(Beginning of Material for this task)

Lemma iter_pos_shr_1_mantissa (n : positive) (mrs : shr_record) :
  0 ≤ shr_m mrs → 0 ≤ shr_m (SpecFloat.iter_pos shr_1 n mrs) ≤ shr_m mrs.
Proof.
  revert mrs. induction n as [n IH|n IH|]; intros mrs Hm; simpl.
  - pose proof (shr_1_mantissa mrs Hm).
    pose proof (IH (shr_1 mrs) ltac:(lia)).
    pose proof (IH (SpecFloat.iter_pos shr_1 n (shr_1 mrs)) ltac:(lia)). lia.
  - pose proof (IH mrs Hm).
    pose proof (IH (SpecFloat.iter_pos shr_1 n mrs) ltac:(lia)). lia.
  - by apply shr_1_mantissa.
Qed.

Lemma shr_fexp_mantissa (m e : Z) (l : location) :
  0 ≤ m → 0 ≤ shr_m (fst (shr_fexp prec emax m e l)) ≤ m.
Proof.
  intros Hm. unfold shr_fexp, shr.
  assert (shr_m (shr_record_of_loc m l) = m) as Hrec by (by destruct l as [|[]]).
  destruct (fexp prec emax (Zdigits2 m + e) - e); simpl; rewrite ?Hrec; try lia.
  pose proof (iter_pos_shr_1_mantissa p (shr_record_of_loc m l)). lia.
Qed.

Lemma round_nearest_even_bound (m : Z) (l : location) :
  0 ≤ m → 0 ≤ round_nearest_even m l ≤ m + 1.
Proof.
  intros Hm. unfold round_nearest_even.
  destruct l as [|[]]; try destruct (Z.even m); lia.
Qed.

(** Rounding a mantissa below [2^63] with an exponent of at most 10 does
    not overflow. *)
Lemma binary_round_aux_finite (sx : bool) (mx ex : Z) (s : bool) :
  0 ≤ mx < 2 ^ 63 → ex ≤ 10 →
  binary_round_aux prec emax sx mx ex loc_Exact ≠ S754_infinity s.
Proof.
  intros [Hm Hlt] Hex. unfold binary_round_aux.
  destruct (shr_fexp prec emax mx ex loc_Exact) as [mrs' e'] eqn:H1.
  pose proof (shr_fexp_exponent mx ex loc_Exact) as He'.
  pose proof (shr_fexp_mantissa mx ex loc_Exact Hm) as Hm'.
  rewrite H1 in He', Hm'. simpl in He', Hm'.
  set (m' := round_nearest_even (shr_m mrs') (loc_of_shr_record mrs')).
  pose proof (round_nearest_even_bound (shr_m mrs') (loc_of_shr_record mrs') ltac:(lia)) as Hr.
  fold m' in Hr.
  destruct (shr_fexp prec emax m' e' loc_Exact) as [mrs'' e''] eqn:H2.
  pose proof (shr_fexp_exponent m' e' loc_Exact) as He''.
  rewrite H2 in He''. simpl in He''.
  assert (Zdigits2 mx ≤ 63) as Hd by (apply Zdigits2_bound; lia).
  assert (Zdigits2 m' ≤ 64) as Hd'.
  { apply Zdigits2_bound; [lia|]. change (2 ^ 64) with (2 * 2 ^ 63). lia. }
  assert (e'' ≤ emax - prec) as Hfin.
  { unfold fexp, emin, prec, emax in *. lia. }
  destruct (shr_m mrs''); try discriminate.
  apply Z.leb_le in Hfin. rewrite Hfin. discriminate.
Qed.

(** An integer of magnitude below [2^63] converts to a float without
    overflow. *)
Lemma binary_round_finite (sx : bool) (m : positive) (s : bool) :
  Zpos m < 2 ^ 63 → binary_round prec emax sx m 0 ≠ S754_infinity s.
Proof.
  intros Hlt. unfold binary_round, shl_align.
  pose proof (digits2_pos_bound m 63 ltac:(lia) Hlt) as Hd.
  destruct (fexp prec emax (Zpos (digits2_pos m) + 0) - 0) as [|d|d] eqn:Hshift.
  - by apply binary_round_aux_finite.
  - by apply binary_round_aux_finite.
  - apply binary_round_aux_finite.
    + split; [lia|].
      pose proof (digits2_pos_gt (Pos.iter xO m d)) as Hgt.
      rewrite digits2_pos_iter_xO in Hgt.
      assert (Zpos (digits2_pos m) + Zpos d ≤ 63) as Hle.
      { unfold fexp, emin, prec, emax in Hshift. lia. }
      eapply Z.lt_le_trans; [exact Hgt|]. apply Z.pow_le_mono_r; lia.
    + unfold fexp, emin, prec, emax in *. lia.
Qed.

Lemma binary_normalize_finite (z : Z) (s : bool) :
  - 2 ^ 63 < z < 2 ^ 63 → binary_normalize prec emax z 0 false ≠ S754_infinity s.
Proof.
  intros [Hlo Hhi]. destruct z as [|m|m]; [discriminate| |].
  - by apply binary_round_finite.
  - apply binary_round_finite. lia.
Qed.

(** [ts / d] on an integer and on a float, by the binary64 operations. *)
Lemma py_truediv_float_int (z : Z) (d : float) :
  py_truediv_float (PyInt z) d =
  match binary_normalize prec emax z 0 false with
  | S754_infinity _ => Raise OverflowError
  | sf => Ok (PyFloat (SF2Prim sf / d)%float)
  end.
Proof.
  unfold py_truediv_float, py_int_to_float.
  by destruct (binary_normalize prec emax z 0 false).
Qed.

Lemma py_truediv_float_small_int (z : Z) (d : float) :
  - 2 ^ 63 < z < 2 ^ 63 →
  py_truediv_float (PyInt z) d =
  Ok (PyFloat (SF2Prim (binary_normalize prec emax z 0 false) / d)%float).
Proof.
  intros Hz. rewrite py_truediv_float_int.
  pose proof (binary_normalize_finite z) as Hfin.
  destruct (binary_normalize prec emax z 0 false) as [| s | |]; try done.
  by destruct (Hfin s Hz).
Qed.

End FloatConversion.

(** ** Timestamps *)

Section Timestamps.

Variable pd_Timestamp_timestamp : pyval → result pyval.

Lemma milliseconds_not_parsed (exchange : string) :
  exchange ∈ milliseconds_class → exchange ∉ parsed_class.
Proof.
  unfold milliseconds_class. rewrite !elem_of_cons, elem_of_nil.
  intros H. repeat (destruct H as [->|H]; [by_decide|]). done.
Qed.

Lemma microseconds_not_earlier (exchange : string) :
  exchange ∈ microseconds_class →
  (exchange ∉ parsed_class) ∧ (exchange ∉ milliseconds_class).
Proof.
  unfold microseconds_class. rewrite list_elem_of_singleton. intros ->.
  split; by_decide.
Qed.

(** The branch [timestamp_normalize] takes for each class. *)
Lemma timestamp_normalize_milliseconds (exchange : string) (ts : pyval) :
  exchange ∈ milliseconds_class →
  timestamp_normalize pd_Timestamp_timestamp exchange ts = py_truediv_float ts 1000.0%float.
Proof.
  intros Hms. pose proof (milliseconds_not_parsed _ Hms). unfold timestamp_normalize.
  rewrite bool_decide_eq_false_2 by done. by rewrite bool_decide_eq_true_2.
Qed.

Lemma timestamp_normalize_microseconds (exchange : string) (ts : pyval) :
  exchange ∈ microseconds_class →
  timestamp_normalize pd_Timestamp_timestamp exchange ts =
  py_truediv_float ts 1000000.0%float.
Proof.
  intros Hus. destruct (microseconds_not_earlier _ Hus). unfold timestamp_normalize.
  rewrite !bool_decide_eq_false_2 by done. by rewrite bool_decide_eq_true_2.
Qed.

(End of Material for this task)

**Your objective**
With the first line being the one containing "Lemma shr_fexp_mantissa (m" and the last line the one containing "assert (shr_m (shr_record_of_loc", transcribe exactly the lines above that fall in that range.

**Solution for this problem**
Lemma shr_fexp_mantissa (m e : Z) (l : location) :
  0 ≤ m → 0 ≤ shr_m (fst (shr_fexp prec emax m e l)) ≤ m.
Proof.
  intros Hm. unfold shr_fexp, shr.
  assert (shr_m (shr_record_of_loc m l) = m) as Hrec by (by destruct l as [|[]]).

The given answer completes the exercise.